Among the most effective chemotherapy drugs for glioblastoma is temozolomide, which corrupts purine molecules in cancer cells. Purine is essential for DNA synthesis, so cells attempting to use this "bad" purine will eventually die. However, glioblastoma cells are extraordinarily adaptable, allowing them to accumulate resistance to the therapy, according to Ahmed.
"They can acquire a different form and shape at the molecular level based on their microenvironment," Ahmed said. "Once they've gained this resistance, the cancers comes back and is often very aggressive."

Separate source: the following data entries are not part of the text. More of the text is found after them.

(** Moving the head forward over new elements that the array has. *)
Lemma push_head c b data : cbuf_wf c -> 0 < zlen data <= available c -> zlen b = buf_size_ c ->
  (forall i, 0 <= i < cbuf_size c -> znth b (cell c i) = znth (contents c) i) ->
  (forall i, 0 <= i < zlen data -> znth b (cell c (cbuf_size c + i)) = znth data i) ->
  let h := if head_ c + zlen data <? buf_size_ c then head_ c + zlen data
           else head_ c + zlen data - buf_size_ c in
  let c' := mk_cbuf h (tail_ c) (buf_size_ c) (h =? tail_ c) b in
  cbuf_wf c' /\ contents c' = contents c ++ data.
Proof.
  intros Hw Hd Hlb Hold Hnew h c'. destruct (cbuf_size_cases c Hw) as (Hb & _).
  unfold available in Hd. pose proof (zlen_contents c Hw) as Hz.
  destruct (not_full_size c Hw ltac:(lia)) as (Hnf & G1 & G2). pose proof Hw as [Hl Hh Ht Hf].
  assert (0 <= h < buf_size_ c) as Hhb.
  { unfold h. destruct (Z.ltb_spec (head_ c + zlen data) (buf_size_ c)); lia. }
  assert (cbuf_wf c') as Hw'.
  { constructor; cbn; [done | lia | lia |]. intros E%Z.eqb_eq. lia. }
  assert (cbuf_size c' = cbuf_size c + zlen data) as Hs.
  { destruct (cbuf_size_cases c' Hw') as (Hb' & H1' & H2'). cbn in H1', H2'.
    rewrite Z.eqb_eq in H1'. rewrite Z.eqb_neq in H2'. unfold h in *.
    destruct (decide (head_ c < tail_ c)) as [Hht | Hht];
      destruct (Z.ltb_spec (head_ c + zlen data) (buf_size_ c)); lia. }
  split; [done |]. apply contents_eq; [done | rewrite zlen_app; lia |].
  intros i Hi. change (cell c' i) with (cell c i). cbn [buf_ c'].
  destruct (decide (i < cbuf_size c)).
  - rewrite Hold, znth_app_l by lia. done.
  - rewrite znth_app_r, Hz, <- Hnew by lia. do 2 f_equal. lia.
Qed.

Lemma write_copy_ok c data : cbuf_wf c -> 0 < zlen data <= available c ->
  exists b, write_copy c data = Ok b /\ zlen b = buf_size_ c /\
    (forall i, 0 <= i < cbuf_size c -> znth b (cell c i) = znth (contents c) i) /\
    (forall i, 0 <= i < zlen data -> znth b (cell c (cbuf_size c + i)) = znth data i).
Proof.
  intros Hw Hd. destruct (cbuf_size_cases c Hw) as (Hb & _). unfold available in Hd.
  destruct (not_full_size c Hw ltac:(lia)) as (Hnf & G1 & G2). pose proof Hw as [Hl Hh Ht Hf].
  assert (head_ c < buf_size_ c) as Hhb by lia. unfold write_copy. cbv zeta.
  set (lSize := buf_size_ c - head_ c) in *. set (p1 := zslice data 0 _).
  assert (zlen p1 = zlen data `min` lSize) as Hp1 by (apply zlen_zslice; lia).
  rewrite copy_in_ok, R_bind_ok by lia.
  assert (forall i, 0 <= i < cbuf_size c ->
    znth (contents c) i = znth (buf_ c) (cell c i)) as Hc by (intros; by apply znth_contents).
  destruct (Z.ltb_spec lSize (zlen data)) as [Hlt | Hge].
  - rewrite Z.min_r in Hp1 by lia. set (b1 := zblit _ _ _).
    assert (zlen b1 = buf_size_ c) as Hb1 by (unfold b1; rewrite zlen_zblit; lia).
    set (p2 := zslice data lSize _).
    assert (zlen p2 = zlen data - lSize) as Hp2 by (apply zlen_zslice; lia).
    rewrite copy_in_ok by lia. eexists. split_and!; [done | rewrite zlen_zblit; lia | |]; intros i Hi.
    + rewrite Hc by done. unfold cell. destruct (Z.ltb_spec (tail_ c + i) (buf_size_ c));
        rewrite znth_zblit by lia; unfold b1; rewrite znth_zblit by lia;
        by rewrite !decide_False by lia.
    + unfold cell. destruct (Z.ltb_spec (tail_ c + (cbuf_size c + i)) (buf_size_ c));
        rewrite znth_zblit by lia; unfold b1; rewrite ?znth_zblit by lia.
      * rewrite decide_False, decide_True by lia. unfold p1. rewrite znth_zslice by lia. f_equal. lia.
      * rewrite decide_True by lia. unfold p2. rewrite znth_zslice by lia. f_equal. lia.
  - rewrite Z.min_l in Hp1 by lia.
    eexists. split_and!; [done | rewrite zlen_zblit; lia | |]; intros i Hi.
    + rewrite Hc by done. unfold cell. destruct (Z.ltb_spec (tail_ c + i) (buf_size_ c));
        rewrite znth_zblit by lia; by rewrite decide_False by lia.
    + unfold cell. destruct (Z.ltb_spec (tail_ c + (cbuf_size c + i)) (buf_size_ c));
        rewrite znth_zblit by lia; rewrite decide_True by lia; unfold p1;
        rewrite znth_zslice by lia; f_equal; lia.
Qed.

In the study, Ahmed and his collaborators analyzed the epigenetic profile of glioblastoma cells being treated with temozolomide, finding that specific genes are modulated during therapy. One gene that is modulated, ARL13B, is known for its role in cilia. In this case, the gene helps cancer cells process their own purine, blocking the tainted purine from harming the cancer cells.
"They make fresh purine and they can avoid the purine damaged by chemotherapy," Ahmed said.
Inhibiting an ARL13B pathway in experiments forced glioblastoma cells to rely on the damaged purine, and this pathway can be blocked with a previously developed drug: mycophenolate mofetil. An immunosuppressive medication usually used in organ transplants, the drug blocks glioblastoma cells to produce fresh purine and rely on the damaged purine. When combined with chemotherapy in models of glioblastoma, mycophenolate mofetil enhanced the therapeutic efficacy of temozolomide.
The fact that mycophenolate mofetil is already approved should speed translation from bench to bedside, according to Priya Kumthekar, MD, associate professor in the Ken and Ruth Davee Department of Neurology Division of Neuro-Oncology and a co-author of the study.
"Repurposing of drugs, as opposed to new drugs, allows for faster development of its use in any given disease as the safety profile in humans is much better understood," said Kumthekar, who is also an associate professor of Medicine in the Division of Hematology and Oncology.